Davon Lymon, Alleged Shooter of APD Officer, Charged with Violating Federal Firearms Laws
Lymon Prosecuted as Part of “Worst of the Worst” Anti-Violence Initiative
ALBUQUERQUE – This morning the Bureau of Alcohol, Tobacco, Firearms and Explosives (ATF) filed a criminal complaint charging Albuquerque resident Davon Lymon, 34, with a violation of the federal firearms laws. The federal charge against Lymon was announced by U.S. Attorney Damon P. Martinez, Special Agent in Charge Thomas G. Atteberry of the Phoenix Field Division of ATF, Chief Gorden Eden, Jr., of the Albuquerque Police Department (APD), Special Agent in Charge Carol K.O. Lee of the Albuquerque Division of the FBI, U.S. Marshal Conrad E. Candelaria, New Mexico State Police Chief Pete N. Kassetas, Bernalillo County Sheriff Manuel Gonzales, III, Chief Michael Geier of the Rio Rancho Police Department, and Chief Jimmy Glascock of the New Mexico Transportation Police Division.

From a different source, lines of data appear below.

Lemma rendering_found_runs_loop_instance :
  rendering_found ex_env_old ex_fitz ∧
  messages ex_env_old (with_files [ex_good; ex_corrupt]) =
    batch_messages ex_fitz ex_pil [ex_good; ex_corrupt].
Proof.
  assert (rendering_found ex_env_old ex_fitz) as Hr.
  { right. exists (no_module "pymupdf"). repeat split; reflexivity. }
  split; [exact Hr|]. unfold messages, batch_messages.
  rewrite (rendering_found_runs_loop ex_env_old
             (with_files [ex_good; ex_corrupt]) [ex_good; ex_corrupt]
             ex_fitz ex_pil eq_refl Hr eq_refl).
  reflexivity.
Defined.

(** X3: after a call that runs the loop, as many handles have been handed
    out as there are files whose document opened, and as many documents are
    still open as there are files of which a page failed to render; when no
    page fails to render, no document is left open. *)
Theorem open_documents_count env (tool_parameters : gmap string PyValue)
    files fitz_module pil :
  tool_parameters !! "files" = Some (PyFiles files) →
  loads env fitz_module pil →
  next_handle (_invoke env tool_parameters initial).2 =
    length (filter (λ f, opens fitz_module f = true) files) ∧
  length (live (_invoke env tool_parameters initial).2) =
    length (filter (λ f, render_fails fitz_module pil f = true) files) ∧
  handles_ok (_invoke env tool_parameters initial).2 ∧
  (Forall (λ f, render_fails fitz_module pil f = false) files →
   live (_invoke env tool_parameters initial).2 = []).
Proof.
  intros Hf Hl. rewrite (invoke_loaded_state _ _ _ _ _ Hf Hl).
  destruct (process_files_state fitz_module pil files initial
              handles_ok_initial) as (_ & Hok & _ & _ & Hlive & Hnext).
  split; [done|]. split; [done|]. split; [done|].
  intros Hall. apply length_zero_iff_nil. rewrite Hlive. cbn.
  apply length_zero_iff_nil. clear - Hall.
  induction Hall as [|f fs Hfalse _ IH]; [done|].
  rewrite filter_cons_False; [done|]. congruence.
Qed.

Lemma open_documents_count_instance :
  next_handle
    (_invoke ex_env (with_files [ex_good; ex_corrupt; ex_broken; ex_empty])
       initial).2 = 3%nat ∧
  length (live
    (_invoke ex_env (with_files [ex_good; ex_corrupt; ex_broken; ex_empty])
       initial).2) = 1%nat.
Proof.
  destruct (open_documents_count ex_env
              (with_files [ex_good; ex_corrupt; ex_broken; ex_empty])
              [ex_good; ex_corrupt; ex_broken; ex_empty] ex_fitz ex_pil)
    as (Hn & Hl & _); [reflexivity..|].
  split; [exact Hn|exact Hl].
Defined.

(** X4: once every page of a file has rendered, its document is closed
    whatever happens next: the file may have no pages, the PNG encoder may
    raise, or the Blob may be yielded; the set of open documents is as
    before the iteration. *)
Theorem rendered_document_is_closed fitz_module pil file images s :
  handles_ok s →
  pages fitz_module pil file = Ok images →
  live (process_file fitz_module pil file s).2 = live s.
Proof.
  intros Hs Hp.
  destruct (process_file_handles fitz_module pil file s Hs) as (_ & -> & _).
  unfold render_fails. unfold pages in Hp.
  destruct (fitz_open fitz_module (blob file)) as [doc|e]; cbn in Hp.
  - rewrite Hp. by rewrite app_nil_r.
  - by rewrite app_nil_r.
Qed.

Lemma rendered_document_is_closed_instance :
  file_messages ex_fitz ex_pil_no_png ex_good =
    [TextMessage "Error processing report.pdf: encoder error";
     JsonMessage (JObject {[ "report.pdf" :=
        JObject {[ "error" := JString "encoder error" ]} ]})] ∧
  live (process_file ex_fitz ex_pil_no_png ex_good initial).2 = [].
Proof.
  split; [reflexivity|].
  apply (rendered_document_is_closed ex_fitz ex_pil_no_png ex_good
           [mkImage 10 20 []; mkImage 30 5 []] initial);
    [constructor|reflexivity].
Defined.

Lemma invoke_raises_iff_instance :
  import_crash ex_env_crash
    (mkExn OtherException "libmupdf.so: cannot open shared object file") ∧
  _invoke ex_env_crash (with_files [ex_good]) initial =
    (Raise (mkExn OtherException "libmupdf.so: cannot open shared object file"),
     initial).
Proof.
  assert (import_crash ex_env_crash
            (mkExn OtherException "libmupdf.so: cannot open shared object file"))
    as Hc by (by apply crash_pymupdf).
  split; [exact Hc|].
  destruct (invoke_raises_iff ex_env_crash (with_files [ex_good])
              (mkExn OtherException
                 "libmupdf.so: cannot open shared object file"))
    as [[_ Hraise] Hstate].
  assert ((_invoke ex_env_crash (with_files [ex_good]) initial).1 =
            Raise (mkExn OtherException
                     "libmupdf.so: cannot open shared object file")) as Hr.
  { apply Hraise. right. exists [ex_good]. split; [reflexivity|exact Hc]. }
  specialize (Hstate Hr).
  destruct (_invoke ex_env_crash (with_files [ex_good]) initial) as [r s].
  cbn in Hr, Hstate. by rewrite Hr, Hstate.
Defined.

(** * The log *)

Lemma file_logged_eq fitz_module pil file :
  file_logged fitz_module pil file =
    (INFO, "Processing file: " +:+ filename file) ::
    match (convert fitz_module pil file initial).1 with
    | Ok _ => []
    | Raise e =>
        [(ERROR,
          "Error processing " +:+ filename file +:+ ": " +:+ exn_str e)]
    end.
Proof.
  unfold file_logged, process_file, convert, report. run_gen.
  destruct (fitz_open fitz_module (blob file)) as [doc|e]; cbn; [|done].
  destruct (render_pages pil doc (range (page_count doc)) [])
    as [[|img images]|e]; cbn; [done| |done].
  destruct (merge_images (img :: images)) as [canvas|e]; cbn; [|done].
  destruct (save_PNG pil canvas) as [png|e]; cbn; [|done].
  by destruct (png_filename (filename file)) as [name|e]; cbn.
Qed.

Lemma filter_INFO_file_logged fitz_module pil file :
  filter (λ r, is_INFO r = true) (file_logged fitz_module pil file) =
    [(INFO, "Processing file: " +:+ filename file)].
Proof.
  rewrite file_logged_eq.
  by destruct ((convert fitz_module pil file initial).1).
Qed.

(** X5: a call that runs the loop logs, at level INFO, one record
    "Processing file: {filename}" per file, in the order of the files, and
    nothing else at that level: every file is announced, also one that
    fails. *)
Theorem every_file_announced env (tool_parameters : gmap string PyValue)
    files fitz_module pil :
  tool_parameters !! "files" = Some (PyFiles files) →
  loads env fitz_module pil →
  filter (λ r, is_INFO r = true)
         (logged (_invoke env tool_parameters initial).2) =
    (λ f, (INFO, "Processing file: " +:+ filename f)) <$> files.
Proof.
  intros Hf Hl. rewrite (invoke_loaded_state _ _ _ _ _ Hf Hl).
  destruct (process_files_state fitz_module pil files initial
              handles_ok_initial) as (_ & _ & _ & -> & _).
  cbn [logged initial app]. clear.
  induction files as [|f fs IH]; [done|].
  rewrite !fmap_cons. cbn [concat].
  by rewrite filter_app, filter_INFO_file_logged, IH.
Qed.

The federal charge against Lymon, 34, a resident of Albuquerque, N.M., arises out of a traffic stop by an APD officer on the evening of Oct. 21, 2015, in southeast Albuquerque, during which Lymon allegedly fired six rounds at the APD officer as the officer attempted to handcuff Lymon. Several rounds struck the APD officer, including one that struck the officer in the face near the chin. The APD officer was transported to a local hospital for treatment where he remains in critical condition.
According to the criminal complaint, on Oct. 21, 2015, the APD officer executed a traffic stop on a motorcycle being operated by Lymon which allegedly bore a stolen license plate. As the APD officer approached Lymon and the motorcycle, he spoke to Lymon who allegedly failed to comply with the officer’s orders. The complaint alleges that, when the APD officer attempted to detain and handcuff Lymon, Lymon drew a firearm and shot the officer. Lymon then fled from the scene; he was arrested last night when law enforcement officers and canines found him hiding in a shed with a handcuff still attached to one of his wrists. Lymon was transported to a local hospital where he is being treated for injuries sustained as a result of the canine apprehension. He will be taken into federal custody upon discharge from the hospital.
During last night’s investigation, law enforcement officers recovered six cartridges in the area in which the APD officer was shot. They also recovered a semiautomatic pistol from a vacant lot in the area Lymon allegedly fled towards as he left the scene of the shooting.
Lymon was prohibited from possessing either firearms or ammunition on Oct. 21, 2015, because he previously has been convicted of felony offenses in two state court cases. Lymon’s crimes of conviction include voluntary manslaughter, aggravated battery with a deadly weapon resulting in great bodily harm, fraud and forgery.
If convicted of the crime charged in the criminal complaint, Lymon faces a statutory maximum penalty of ten years in federal prison. Charges in criminal complaints are merely accusations. All criminal defendants are presumed innocent unless proven guilty beyond a reasonable doubt.
This case was investigated by the Albuquerque office of ATF, APD, the Albuquerque office of the FBI, the U.S. Marshals Service, the New Mexico State Police, the Bernalillo County Sheriff’s Office, the Rio Rancho Police Department and the New Mexico Transportation Police Division. Assistant U.S. Attorney Jacob A. Wishard is prosecuting the case.
This case is being prosecuted as part of a federal anti-violence initiative that targets “the worst of the worst” offenders for federal prosecution. Under this initiative, the U.S. Attorney’s Office and federal law enforcement agencies work with New Mexico’s District Attorneys and state, local and tribal law enforcement agencies to target violent or repeat offenders for federal prosecution with the goal of removing repeat offenders from communities in New Mexico for as long as possible. Because New Mexico’s violent crime rates, on a per capita basis, are amongst the highest in the nation, New Mexico’s law enforcement community is collaborating to target repeat offenders from counties with the highest violent crime rates, including Bernalillo County, under this initiative.